Quantitative relationship between the octanol/water partition coefficient and the diffusion limitation of the exchange between adipose and blood
Department of Integrative Biology and Physiology, University of Minnesota, 6-125 Jackson Hall, 321 Church St. S. E., Minneapolis, MN 55455, USA
BMC Clinical Pharmacology 2010, 10:1 doi:10.1186/1472-6904-10-1Published: 7 January 2010
The goal of physiologically based pharmacokinetics (PBPK) is to predict drug kinetics from an understanding of the organ/blood exchange. The standard approach is to assume that the organ is "flow limited" which means that the venous blood leaving the organ equilibrates with the well-stirred tissue compartment. Although this assumption is valid for most solutes, it has been shown to be incorrect for several very highly fat soluble compounds which appear to be "diffusion limited". This paper describes the physical basis of this adipose diffusion limitation and its quantitative dependence on the blood/water (Kbld-wat) and octanol/water (Kow) partition coefficient.
Experimental measurements of the time dependent rat blood and adipose concentration following either intravenous or oral input were used to estimate the "apparent" adipose perfusion rate (FA) assuming that the tissue is flow limited. It is shown that the ratio of FA to the anatomic perfusion rate (F) provides a measure of the diffusion limitation. A quantitative relationship between this diffusion limitation and Kbld-wat and Kow is derived. This analysis was applied to previously published data, including the Oberg et. al. measurements of the rat plasma and adipose tissue concentration following an oral dose of a mixture of 13 different polychlorinated biphenyls.
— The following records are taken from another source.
(** * Delta Code: the OAuth token lifecycle

    A shallow embedding of [packages/core/src/delta/qwenOAuth2.ts]
    (the OAuth protocol client and the device authorization flow) and of the
    shared token manager that the client delegates to.

    Conventions of the embedding.
    - A JavaScript [number] that holds a time stamp, a duration or an HTTP
      status is an integer ([Z]); every value the program computes from
      integer inputs is an integer (see [nextPollInterval_exact]).
    - An optional property ([p?: T], or [T | null]) is an [option]; [None]
      stands for both [undefined] and [null], which the program never tells
      apart except where noted.
    - A promise that settles is an [Outcome]: [Resolved v] or [Rejected e].
    - [console.*] calls have no effect on any result and are left out. *)

From Stdlib Require Import ZArith String List Bool Lia DecimalString.
From stdpp Require Import base gmap strings.

#[local] Open Scope string_scope.
#[local] Open Scope list_scope.
#[local] Open Scope Z_scope.

(** ** JavaScript values *)

Module Error.
(** An [Error] object, with the two ad-hoc properties the program reads:
    [status] (set by [pollDeviceToken]) and [code] (set by [node:fs]). *)
Record t : Type := mk
  { message : string;
    status : option Z;
    code : option string }.

Definition plain (msg : string) : t :=
  {| message := msg; status := None; code := None |}.
End Error.

Inductive Outcome (A : Type) : Type :=
| Resolved (a : A)
| Rejected (e : Error.t).
Arguments Resolved {A} a.
Arguments Rejected {A} e.

Module Js.
(** Truthiness of an optional string: [undefined], [null] and [''] are
    falsy. *)
Definition truthy_string (o : option string) : bool :=
  match o with
  | Some s => negb (String.eqb s "")
  | None => false
  end.

(** Truthiness of an optional number: [undefined], [null] and [0] are
    falsy. *)
Definition truthy_number (o : option Z) : bool :=
  match o with
  | Some n => negb (n =? 0)
  | None => false
  end.

Definition truthy_bool (o : option bool) : bool :=
  match o with
  | Some b => b
  | None => false
  end.

(** [a || d] on strings. *)
Definition or_string (o : option string) (d : string) : string :=
  if truthy_string o then default d o else d.

(** [a || undefined] on strings. *)
Definition or_undefined (o : option string) : option string :=
  if truthy_string o then o else None.

(** [a || b] on optional strings. *)
Definition or_else (a b : option string) : option string :=
  if truthy_string a then a else b.

(** [s.includes(sub)]. *)
Definition includes (s sub : string) : bool :=
  match String.index 0 sub s with
  | Some _ => true
  | None => false
  end.

(** Template-literal rendering of an integer. *)
Definition show (z : Z) : string := NilZero.string_of_int (Z.to_int z).

(** [a === b] on an optional string and a literal. *)
Definition str_is (o : option string) (lit : string) : bool :=
  match o with
  | Some s => String.eqb s lit
  | None => false
  end.

(** [Math.ceil(a / b)] for integers [a] and [b > 0]. *)
Definition ceil_div (a b : Z) : Z := - ((- a) / b).
End Js.

(** ** Constants of [qwenOAuth2.ts] *)

Definition QWEN_DIR : string := ".delta".
Definition QWEN_CREDENTIAL_FILENAME : string := "oauth_creds.json".
Definition TOKEN_REFRESH_BUFFER_MS : Z := 30 * 1000.

(** ** Data *)

Module DeltaCredentials.
Record t : Type := mk
  { access_token : option string;
    refresh_token : option string;
    id_token : option string;
    expiry_date : option Z;
    token_type : option string;
    resource_url : option string }.

(** [{}], the initial value of the client's [credentials] field. *)
Definition empty : t :=
  {| access_token := None; refresh_token := None; id_token := None;
     expiry_date := None; token_type := None; resource_url := None |}.
End DeltaCredentials.

(** The value of the client's [credentials] field.  [setCredentials] stores
    whatever it is given, and [loadCachedDeltaCredentials] gives it the
    output of [JSON.parse] unchecked, which is [null] when the file holds
    [null].  Reading a property of [null] throws a [TypeError]; any other
    JSON value reads as the record of the properties it has. *)
Inductive ClientCredentials : Type :=
| Credentials (c : DeltaCredentials.t)
| NullCredentials.
Coercion Credentials : DeltaCredentials.t >-> ClientCredentials.

Module DeviceAuthorizationData.
Record t : Type := mk
  { device_code : string;
    user_code : string;
    verification_uri : string;
    verification_uri_complete : string;
    expires_in : Z }.
End DeviceAuthorizationData.

Module DeviceTokenResponse.
(** The object [response.json()] yields at the token endpoint.  The
    TypeScript type is the union
    [DeviceTokenData | DeviceTokenPendingData | ErrorData]; the program
    tells the members apart by probing properties, so the embedding keeps
    one record with every property of the three members.  [error = Some _]
    means that the key ['error'] is in the object. *)
Record t : Type := mk
  { access_token : option string;
    refresh_token : option string;
    token_type : option string;
    expires_in : option Z;
    resource_url : option string;
    status : option string;
    slowDown : option bool;
    error : option string;
    error_description : option string }.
Solutes become diffusion limited at values of log Kow greater than about 5.6, with the adipose-blood exchange rate reduced by a factor of about 30 for a solute with a log Kow of 7.36. Quantitatively, a plot of FA/F versus Kow is well described assuming an adipose permeability-surface area product (PS) of 750/min. This PS corresponds to a 0.14 micron aqueous layer separating the well-stirred blood from the adipose lipid. This is approximately equal to the thickness of the rat adipose capillary endothelium.
These results can be used to quantitate the adipose-blood diffusion limitation as a function of Kow. This is especially important for the highly fat soluble persistent organic chemicals (e.g. polychlorinated biphenyls, dioxins) whose pharmacokinetics are primarily determined by the adipose-blood exchange kinetics.